WHAT YOU WILL DO: Every line from the one containing "forallb json_ok (digested_json r)." to the one containing "rewrite !Forall_app. split_and!." in the records below, both included, must be set down exactly, and no other line.

RECORDS FOR PROCESSING Block Start

(* ===== verification/ReceiptSigning.v ===== *)
(** * Inference receipts, signed and on the wire

    Models prsm/compute/inference/receipt.py with [NodeIdentity.verify] of
    prsm/node/identity.py, and proves what a settler's signature binds. *)
From Stdlib Require Import ZArith Lia.
From S2P Require Import PyStd.
From S2P Require Import Externals.
From S2P Require Import Receipt.
From S2P Require Import Attestation.
From S2P Require Import PerStageSplit.
From S2P Require Import PyNumbers.
From S2P Require Import PyBase64.
From S2P Require Import PyJson.
From S2P Require Import ActivationChain.
From S2P Require Import InferenceModels.
From S2P Require Import InferenceAdapter.
From S2P Require Import Prelude.

#[local] Open Scope string_scope.
#[local] Open Scope list_scope.
#[local] Open Scope Z_scope.

(** [dataclasses.replace] of the settler's fields *)
Definition with_settler (node_id : string) (signature : bytes) (pubkey : option string) (r : InferenceReceipt) : InferenceReceipt :=
  {| ir_job_id := ir_job_id r; ir_request_id := ir_request_id r; ir_model_id := ir_model_id r;
     ir_content_tier := ir_content_tier r; ir_privacy_tier := ir_privacy_tier r; ir_epsilon_spent := ir_epsilon_spent r;
     ir_tee_type := ir_tee_type r; ir_tee_attestation := ir_tee_attestation r; ir_output_hash := ir_output_hash r;
     ir_duration_seconds := ir_duration_seconds r; ir_cost_ftns := ir_cost_ftns r; ir_settler_signature := signature;
     ir_settler_node_id := node_id; ir_settler_pubkey_b64 := pubkey; ir_streamed_output := ir_streamed_output r;
     ir_activation_noise_trace := ir_activation_noise_trace r; ir_topology_assignment := ir_topology_assignment r;
     ir_partial_completion := ir_partial_completion r; ir_prompt_hash := ir_prompt_hash r;
     ir_stage_activation_chain := ir_stage_activation_chain r;
     ir_per_stage_settlement_signatures := ir_per_stage_settlement_signatures r |}.

Section Signing.
Context `{Ed25519}.

Definition sign_receipt (r : InferenceReceipt) (identity : NodeIdentity) : result InferenceReceipt :=
  let intermediate := with_settler (ni_node_id identity) (ir_settler_signature r) (ir_settler_pubkey_b64 r) r in
  signature_b64 ← identity_sign identity (signing_payload intermediate);
  signature_bytes ← of_option BinasciiError (b64decode signature_b64);
  Ok (with_settler (ni_node_id identity) signature_bytes (Some (public_key_b64 identity)) intermediate).

(** [NodeIdentity.verify]: the public key is that of the private key. *)
Definition identity_verify (identity : NodeIdentity) (data : bytes) (signature_b64 : string) : bool :=
  match b64decode signature_b64, ed25519_public (ni_private_key_bytes identity) with
  | Some signature, Ok public => ed25519_verify public data signature
  | _, _ => false
  end.

(** [verify_receipt] of an inference receipt *)
Definition verify_inference_receipt (r : InferenceReceipt) (public_key_b64 : option string) (identity : option NodeIdentity) : bool :=
  match ir_settler_signature r with
  | [] => false
  | signature =>
      let payload := signing_payload r in
      let signature_b64 := b64encode signature in
      match identity, public_key_b64 with
      | Some i, _ => identity_verify i payload signature_b64
      | None, Some pk => verify_signature (JStr pk) payload (JStr signature_b64)
      | None, None =>
          match ir_settler_pubkey_b64 r with
          | None => false
          | Some embedded =>
              if negb (str_nonempty embedded) then false
              else
                match b64decode embedded with
                | None => false
                | Some key =>
                    if negb (bool_decide (node_id_for_public_key key = ir_settler_node_id r)) then false
                    else verify_signature (JStr embedded) payload (JStr signature_b64)
                end
          end
      end
  end.

Definition is_signed (r : InferenceReceipt) : bool :=
  match ir_settler_signature r with [] => false | _ => str_nonempty (ir_settler_node_id r) end.
End Signing.

(** ** What a signature binds *)

Lemma one_line_zeros n : one_line (zeros n) = true.
Proof. by induction n. Qed.

Lemma one_line_zpad n z : one_line (zpad n z) = true.
Proof. unfold zpad. by rewrite one_line_app, one_line_zeros, one_line_int. Qed.

Lemma one_line_fixed p x : one_line (format_fixed p x) = true.
Proof.
  destruct x as [neg m e|[]|]; [|done..]. unfold format_fixed. rewrite !one_line_app, one_line_int, one_line_zpad. by destruct neg.
Qed.

Lemma one_line_stake n s : one_line s = true → one_line (stake n s) = true.
Proof.
  revert s. induction n as [|n IH]; intros [|c s]; simpl; try done. rewrite !andb_true_iff. intros [Hc Hs]. split; [done | by apply IH].
Qed.

Lemma one_line_sdrop n s : one_line s = true → one_line (sdrop n s) = true.
Proof.
  revert s. induction n as [|n IH]; intros [|c s]; simpl; try done. rewrite !andb_true_iff. intros [_ Hs]. by apply IH.
Qed.

Lemma one_line_dec_str d : one_line (dec_str d) = true.
Proof.
  unfold dec_str. rewrite !one_line_app, !andb_true_iff. split_and!; [by case_match | |].
  - repeat case_match; rewrite ?one_line_app, ?one_line_zeros, ?one_line_int; try done;
      rewrite one_line_stake, one_line_sdrop by apply one_line_int; done.
  - destruct (_ =? _); [done|]. cbv zeta. rewrite !one_line_app, one_line_int. by destruct (0 <=? _).
Qed.

(** The JSON texts that enter the payload as digests. *)
Definition digested_json (r : InferenceReceipt) : list jtext :=
  option_list (noise_trace_to_dict <$> ir_activation_noise_trace r) ++
  option_list (positions_json <$> ir_topology_assignment r) ++
  option_list (partial_to_dict <$> ir_partial_completion r) ++
  option_list (chain_to_dict <$> ir_stage_activation_chain r).

Definition digested (r : InferenceReceipt) : list bytes := (λ v, utf8 (dumps_sorted v)) <$> digested_json r.

(** The free texts hold no newline, and JSON texts are printable. *)
Definition signable (r : InferenceReceipt) : bool :=
  one_line (ir_job_id r) && one_line (ir_request_id r) && one_line (ir_model_id r) && one_line (ir_settler_node_id r) &&
  forallb json_ok (digested_json r).

Lemma signing_lines_one_line r : signable r = true → Forall (λ s, one_line s = true) (signing_lines r).
Proof.
  unfold signable. rewrite !andb_true_iff. intros [[[[Hj Hr] Hm] Hn] _]. unfold signing_lines.
  assert (∀ label v, one_line label = true → (∀ s, v = Some s → one_line s = true) →
            Forall (λ s, one_line s = true) (opt_line label v)) as Hopt.
  { intros label [s|] Hl Hs; [|constructor]. constructor; [|constructor]. by rewrite one_line_app, Hl, Hs. }
  rewrite !Forall_app. split_and!.
  - repeat (constructor; [first [done | by destruct (ir_content_tier r) | by destruct (ir_privacy_tier r)
      | by destruct (ir_tee_type r) | apply one_line_fixed | apply one_line_hex | apply one_line_dec_str]|]). constructor.
  - apply Hopt; [done|]. destruct (ir_streamed_output r); [|done]. by intros s [= <-].
  - apply Hopt; [done|]. intros s (?&?&->)%fmap_Some; apply one_line_hex.
  - apply Hopt; [done|]. intros s (?&?&->)%fmap_Some; apply one_line_hex.
  - apply Hopt; [done|]. intros s (?&?&->)%fmap_Some; apply one_line_hex.
  - apply Hopt; [done|]. intros s (?&?&->)%fmap_Some; apply one_line_hex.
  - apply Hopt; [done|]. intros s (?&?&->)%fmap_Some; apply one_line_hex.
Qed.

Section Digested.
Variable r : InferenceReceipt.
Ltac in_digested Hx := unfold digested_json; rewrite Hx, !elem_of_app; simpl; rewrite list_elem_of_singleton; tauto.

Lemma noise_digested t : ir_activation_noise_trace r = Some t → noise_trace_to_dict t ∈ digested_json r.
Proof. intros Hx. in_digested Hx. Qed.
Lemma positions_digested t : ir_topology_assignment r = Some t → positions_json t ∈ digested_json r.
Proof. intros Hx. in_digested Hx. Qed.
Lemma partial_digested t : ir_partial_completion r = Some t → partial_to_dict t ∈ digested_json r.
Proof. intros Hx. in_digested Hx. Qed.
Lemma chain_digested t : ir_stage_activation_chain r = Some t → chain_to_dict t ∈ digested_json r.
Proof. intros Hx. in_digested Hx. Qed.
End Digested.

(** No two of the digested texts collide. *)
Definition no_digest_collision (r1 r2 : InferenceReceipt) : Prop :=
  ∀ x y, x ∈ digested r1 → y ∈ digested r2 → sha256 x = sha256 y → x = y.

Lemma json_digest_inj r1 r2 v w :
  no_digest_collision r1 r2 → signable r1 = true → signable r2 = true →
  v ∈ digested_json r1 → w ∈ digested_json r2 → json_digest v = json_digest w → sort_keys v = sort_keys w.
Proof.
  intros Hnc H1 H2 Hv Hw Heq. unfold json_digest, sha256_hex in Heq. apply (inj hex) in Heq.
  assert (∀ r x, signable r = true → x ∈ digested_json r → json_ok x = true) as Hok.
  { intros r x Hr Hx. unfold signable in Hr. rewrite !andb_true_iff, forallb_forall in Hr. destruct Hr as [_ Hr].
    by apply Hr, list_elem_of_In. }
  apply dumps_sorted_inj; [by apply (Hok r1) | by apply (Hok r2) |].
  apply utf8_inj. apply (Hnc (utf8 (dumps_sorted v)) (utf8 (dumps_sorted w))); [| |exact Heq].
  - by apply (list_elem_of_fmap_2 (λ v, utf8 (dumps_sorted v))).
  - by apply (list_elem_of_fmap_2 (λ v, utf8 (dumps_sorted v))).
Qed.

(** ** The digests determine the records *)

Lemma sort_keys_plain l : Forall (λ v, sort_keys v = v) l → sort_keys (TArr l) = TArr l.
Proof. intros Hl. cbn [sort_keys]. f_equal. induction Hl as [|v l Hv _ IH]; [done|]. cbn [map]. by rewrite Hv, IH. Qed.

Lemma noise_digest_inj t u : sort_keys (noise_trace_to_dict t) = sort_keys (noise_trace_to_dict u) → t = u.
Proof.
  assert (∀ t, sort_keys (noise_trace_to_dict t) =
    TObj [("clip_norm", TFloat (nt_clip_norm t)); ("per_stage_epsilon", sort_keys (TArr (TFloat <$> nt_per_stage_epsilon t)));
          ("stage_count", TInt (nt_stage_count t)); ("tier", TStr (nt_tier t));
          ("total_epsilon_spent", TFloat (nt_total_epsilon_spent t))]) as Hs by reflexivity.
  assert (∀ l, sort_keys (TArr (TFloat <$> l)) = TArr (TFloat <$> l)) as Hl.
  { intros l. apply sort_keys_plain. apply Forall_fmap, Forall_forall. done. }
  assert (Inj (=) (=) TFloat) by (by intros ? ? [= ->]).
  rewrite !Hs, !Hl. intros Heq. injection Heq as Hc Hp%(inj (fmap TFloat)) Hn Ht He. destruct t, u. simpl in *. by subst.
Qed.

Lemma positions_digest_inj t u :
  sort_keys (positions_json t) = sort_keys (positions_json u) → ta_positions t ≡ₚ ta_positions u.
Proof.
  unfold positions_json. intros Heq.
  assert (∀ l : list ((Z * Z) * string), sort_keys (TArr ((λ kv, TArr [TInt kv.1.1; TInt kv.1.2; TStr kv.2]) <$> l)) =
            TArr ((λ kv, TArr [TInt kv.1.1; TInt kv.1.2; TStr kv.2]) <$> l)) as Hp.
  { intros l. apply sort_keys_plain. apply Forall_fmap, Forall_forall. done. }
  rewrite !Hp in Heq. injection Heq as Heq.
  assert (Inj (=) (=) (λ kv : (Z * Z) * string, TArr [TInt kv.1.1; TInt kv.1.2; TStr kv.2])) as Hi.
  { intros [[a b] c] [[a' b'] c'] He. injection He as -> -> ->. done. }
  apply (inj (fmap _)) in Heq. rewrite <-(sort_by_perm topology_position_leb (ta_positions t)), Heq. apply sort_by_perm.
Qed.

Lemma partial_digest_inj i j : sort_keys (partial_to_dict i) = sort_keys (partial_to_dict j) → i = j.
Proof.
  assert (∀ i, partial_from_dict (sort_keys (partial_to_dict i)) = Ok i) as Hr by (by intros []).
  intros Heq. pose proof (Hr i) as H1. pose proof (Hr j) as H2. rewrite Heq, H2 in H1. by injection H1.
Qed.

Lemma sorted_stage_proof p : stage_proof_from_dict (sort_keys (stage_proof_to_dict p)) = Ok p.
Proof. destruct p as [i n a b s [|c t]]; reflexivity. Qed.

Lemma chain_digest_inj c d :
  sort_keys (chain_to_dict c) = sort_keys (chain_to_dict d) →
  sac_request_id c = sac_request_id d ∧ sorted_proofs c = sorted_proofs d.
Proof.
  assert (∀ c, sort_keys (chain_to_dict c) =
    TObj [("proofs", TArr (map sort_keys (stage_proof_to_dict <$> sorted_proofs c))); ("request_id", TStr (sac_request_id c))]) as Hs
    by reflexivity.
  rewrite !Hs. intros Heq. injection Heq as Hp Hr. split; [done|].
  assert (∀ l, result_mapM stage_proof_from_dict (map sort_keys (stage_proof_to_dict <$> l)) = Ok l) as Hm.
  { induction l as [|p l IH]; [done|]. rewrite fmap_cons. cbn [map result_mapM]. rewrite sorted_stage_proof.
    cbn [mbind result_bind]. by rewrite IH. }
  pose proof (Hm (sorted_proofs c)) as H1. pose proof (Hm (sorted_proofs d)) as H2. rewrite Hp, H2 in H1. by injection H1.
Qed.

(** Two labels neither of which begins the other. *)
Fixpoint labels_differ (a b : string) : bool :=
  match a, b with
  | String c a', String d b' => if decide (c = d) then labels_differ a' b' else true
  | _, _ => false
  end.

Lemma labels_differ_lines a b s t : labels_differ a b = true → a +:+ s ≠ b +:+ t.
Proof.
  revert b. induction a as [|c a IH]; intros [|d b]; cbn; try done. case_decide as Hc; intros Hd [=]; [|done]. by apply (IH b).
Qed.

Lemma not_in_opt_line a b v s : labels_differ a b = true → a +:+ s ∉ opt_line b v.
Proof. intros Hd Hin. destruct v as [t|]; [|by apply not_elem_of_nil in Hin]. apply list_elem_of_singleton in Hin. by apply labels_differ_lines in Hin. Qed.

Lemma not_in_lines (x : string) l m : x ∉ l → x ∉ m → x ∉ l ++ m.
Proof. rewrite elem_of_app. tauto. Qed.

Lemma opt_line_inj label a b : opt_line label a = opt_line label b → a = b.
Proof.
  intros Heq. apply (labelled_lines_inj label a b [] []); [intros s; apply not_elem_of_nil..|].
  by rewrite !app_nil_r.
Qed.

Lemma opt_line_app_inj label a b l m :
  (∀ s, label +:+ s ∉ l) → (∀ s, label +:+ s ∉ m) → opt_line label a ++ l = opt_line label b ++ m → a = b ∧ l = m.
Proof. apply labelled_lines_inj. Qed.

RECORDS FOR PROCESSING Block End

RESULT FOR THIS EXERCISE:
  forallb json_ok (digested_json r).

Lemma signing_lines_one_line r : signable r = true → Forall (λ s, one_line s = true) (signing_lines r).
Proof.
  unfold signable. rewrite !andb_true_iff. intros [[[[Hj Hr] Hm] Hn] _]. unfold signing_lines.
  assert (∀ label v, one_line label = true → (∀ s, v = Some s → one_line s = true) →
            Forall (λ s, one_line s = true) (opt_line label v)) as Hopt.
  { intros label [s|] Hl Hs; [|constructor]. constructor; [|constructor]. by rewrite one_line_app, Hl, Hs. }
  rewrite !Forall_app. split_and!.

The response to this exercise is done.